Table 1_Integrative biochar and melatonin application mitigates lead toxicity in rice by modulating antioxidant activities and iron plaque formation and downregulating the expression of metal uptake genes.docx

Lead (Pb) is a common toxic metal that causes severe health and environmental problems. However, the defensive role and underlying mechanism of combined biochar (BC) and melatonin (MT) against Pb stress are still unclear. Therefore, to fill this gap, this study investigated the impacts of BC and MT on rice growing in Pb-polluted soil. This study included different treatments: control, Pb stress (300 mg kg−1), Pb stress (300 mg kg−1) + BC (2%), Pb stress (300 mg kg−1) + MT (30 µM), and Pb stress (300 mg kg−1) + BC (2%) + MT (30 µM). Pb reduced rice growth and yield by hindering photosynthetic pigments, relative water contents (RWCs), osmolyte synthesis, nutrient uptake, increase in oxidative markers, and Pb accumulation. Biochar and MT increased rice productivity by increasing chlorophyll synthesis, osmolytes, and nutrient uptake and decreasing Pb accumulation. The co-application of BC and MT decreased Pb accumulation in the roots (30.40%) and shoots (72.79%), the translocation factor (30.01%), the biological accumulation coefficient (20.17%), and the soil Pb concentration (59.02%). The co-application of BC and MT enhanced proline (39.65%), soluble protein (47.09%), ascorbate peroxidase (APX; 26.47%), catalase (CAT; 65.51%), peroxidase (POD; 89.56%), and superoxide dismutase (SOD; 65.53%) activities, which ensured better productivity. Additionally, the BC+MT application increased the expression of antioxidant defense genes (OsAPX, OsCAT, OsPOX, and OsSOD) and decreased the expression of metal transporter genes (OsHMA9 and OsNRAMP5), which protected the rice plants from damage caused by Pb toxicity. These results suggested that BC+MT could be a promising strategy to mitigate Pb toxicity and maintain sustainable and safer food production.

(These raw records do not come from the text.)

(* ===== verification/EngineProps.v ===== *)
(** * EngineProps: the guarantees of configengine.Compute

    The theorems about the computed sing-box configuration: referential
    integrity of its tags, which user identities it admits and where they exit,
    policy precedence, determinism, and the shape of derived credentials. *)

From S2P Require Import Prelude GoStrings Crypto Json Api Engine EngineFacts Samples.
From Stdlib Require Import Ascii.

(** ** Referential integrity *)

(** C4. No dangling route: in the configuration computed from an input that
    meets the controller's contract, for a node that may use itself when it has
    both roles, every route rule that names an outbound
    names one that the same configuration defines (sing-box refuses to start on
    a dangling outbound tag). *)
Theorem rules_outbounds_exist `{MapRange, LabelSelectors} input r :
  RoutableInput input → selfAllowed (Node input) →
  r ∈ Rules (Route (computeConfig input)) → rr_Outbound r ≠ "" →
  rr_Outbound r ∈ tags (Outbounds (computeConfig input)).
Proof.
  intros Hri Hself Hr Hout. apply outbounds_tags. right.
  destruct (elem_of_config_rules _ _ Hr) as [(p & Hp & Hpr)|[Hin Hrr]].
  - apply elem_of_policiesForNode in Hp as Hp'. split; [by apply ri_policies_inbound with p|].
    destruct (policyRules_outbound _ _ _ Hpr Hout) as (Hrej & Hne & Hav & ->).
    unfold inboundOutbounds. rewrite !tags_app, !elem_of_app. do 3 right. left.
    apply buildPolicyOutbounds_tag; [apply ri_external_names | done | | done..].
    by destruct (ri_policy_action _ Hp').
  - split; [done|]. apply elem_of_routeRules in Hrr as (name & Hname & Husers & ->). by apply target_tag.
Qed.

(** The sample input meets the contract. *)
Lemma sample_routable : RoutableInput sample_input.
Proof.
  split.
  - intros k n. unfold sample_input, OutboundNodesByName. by intros [<- <-]%lookup_singleton_Some.
  - intros k e. unfold sample_input, ExternalOutboundsByName. by intros [<- <-]%lookup_singleton_Some.
  - by intros n ->%list_elem_of_singleton.
  - done.
  - intros p [= ->]%list_elem_of_singleton. by left.
  - by intros n ->%list_elem_of_singleton.
  - by intros r n ?%elem_of_nil.
Qed.

Lemma rules_outbounds_exist_witness :
  let r := nth 0 (Rules (Route (computeConfig sample_input))) emptyRule in
  rr_Outbound r = "outbound-out1" ∧ rr_Outbound r ∈ tags (Outbounds (computeConfig sample_input)).
Proof.
  split; [by vm_compute|]. apply rules_outbounds_exist; [apply sample_routable | by vm_compute | vm_compute; left | by vm_compute].
Defined.

(** ** Shape of the outbound list *)
Lemma routeFinal_in outbounds : routeFinal outbounds = "direct" ∨ routeFinal outbounds ∈ tags outbounds.
Proof.
  induction outbounds as [|ob obs IH]; [by left|]. cbn [routeFinal]. rewrite tags_cons, elem_of_app.
  destruct (entryTag ob) as [t|]; simpl; [|naive_solver]. case_match; [|naive_solver].
  right. left. by apply list_elem_of_singleton.
Qed.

铅（Lead, Pb）是一种常见的有毒重金属，可造成严重的健康危害与环境问题。然而，生物炭（Biochar, BC）与褪黑素（Melatonin, MT）联合施用缓解铅胁迫的防御作用及其潜在机制仍未明确。为此，本研究旨在填补这一研究空白，探究生物炭与褪黑素对铅污染土壤中水稻生长的影响。本研究设置了5组不同处理：空白对照组、铅胁迫组（300 mg·kg⁻¹）、铅胁迫组（300 mg·kg⁻¹）+生物炭（2%）、铅胁迫组（300 mg·kg⁻¹）+褪黑素（30 μM），以及铅胁迫组（300 mg·kg⁻¹）+生物炭（2%）+褪黑素（30 μM）联合处理组。铅胁迫通过抑制光合色素合成、降低植株相对含水量（Relative Water Contents, RWCs）、阻碍渗透调节物质合成与养分吸收，同时提升氧化应激标志物水平与植株铅积累量，进而抑制水稻生长与产量形成。生物炭与褪黑素可通过促进叶绿素合成、提升渗透调节物质含量与养分吸收效率，同时降低植株铅积累量，从而提高水稻产量。生物炭与褪黑素联合施用可分别降低水稻根系铅积累量30.40%、地上部铅积累量72.79%，同时使转运系数（Translocation Factor, TF）下降30.01%、生物富集系数（Biological Accumulation Coefficient, BCF）下降20.17%，并降低土壤铅浓度59.02%。联合施用生物炭与褪黑素还可提升水稻体内脯氨酸（增幅39.65%）、可溶性蛋白（增幅47.09%）、抗坏血酸过氧化物酶（Ascorbate Peroxidase, APX，增幅26.47%）、过氧化氢酶（Catalase, CAT，增幅65.51%）、过氧化物酶（Peroxidase, POD，增幅89.56%）以及超氧化物歧化酶（Superoxide Dismutase, SOD，增幅65.53%）的活性，保障水稻良好的生长与产量表现。此外，生物炭与褪黑素联合施用可上调抗氧化防御基因（OsAPX、OsCAT、OsPOX与OsSOD）的表达水平，同时下调金属转运蛋白基因（OsHMA9与OsNRAMP5）的表达，从而保护水稻植株免受铅毒性损伤。上述研究结果表明，生物炭与褪黑素联合施用是缓解铅毒性、实现粮食可持续安全生产的极具潜力的可行策略。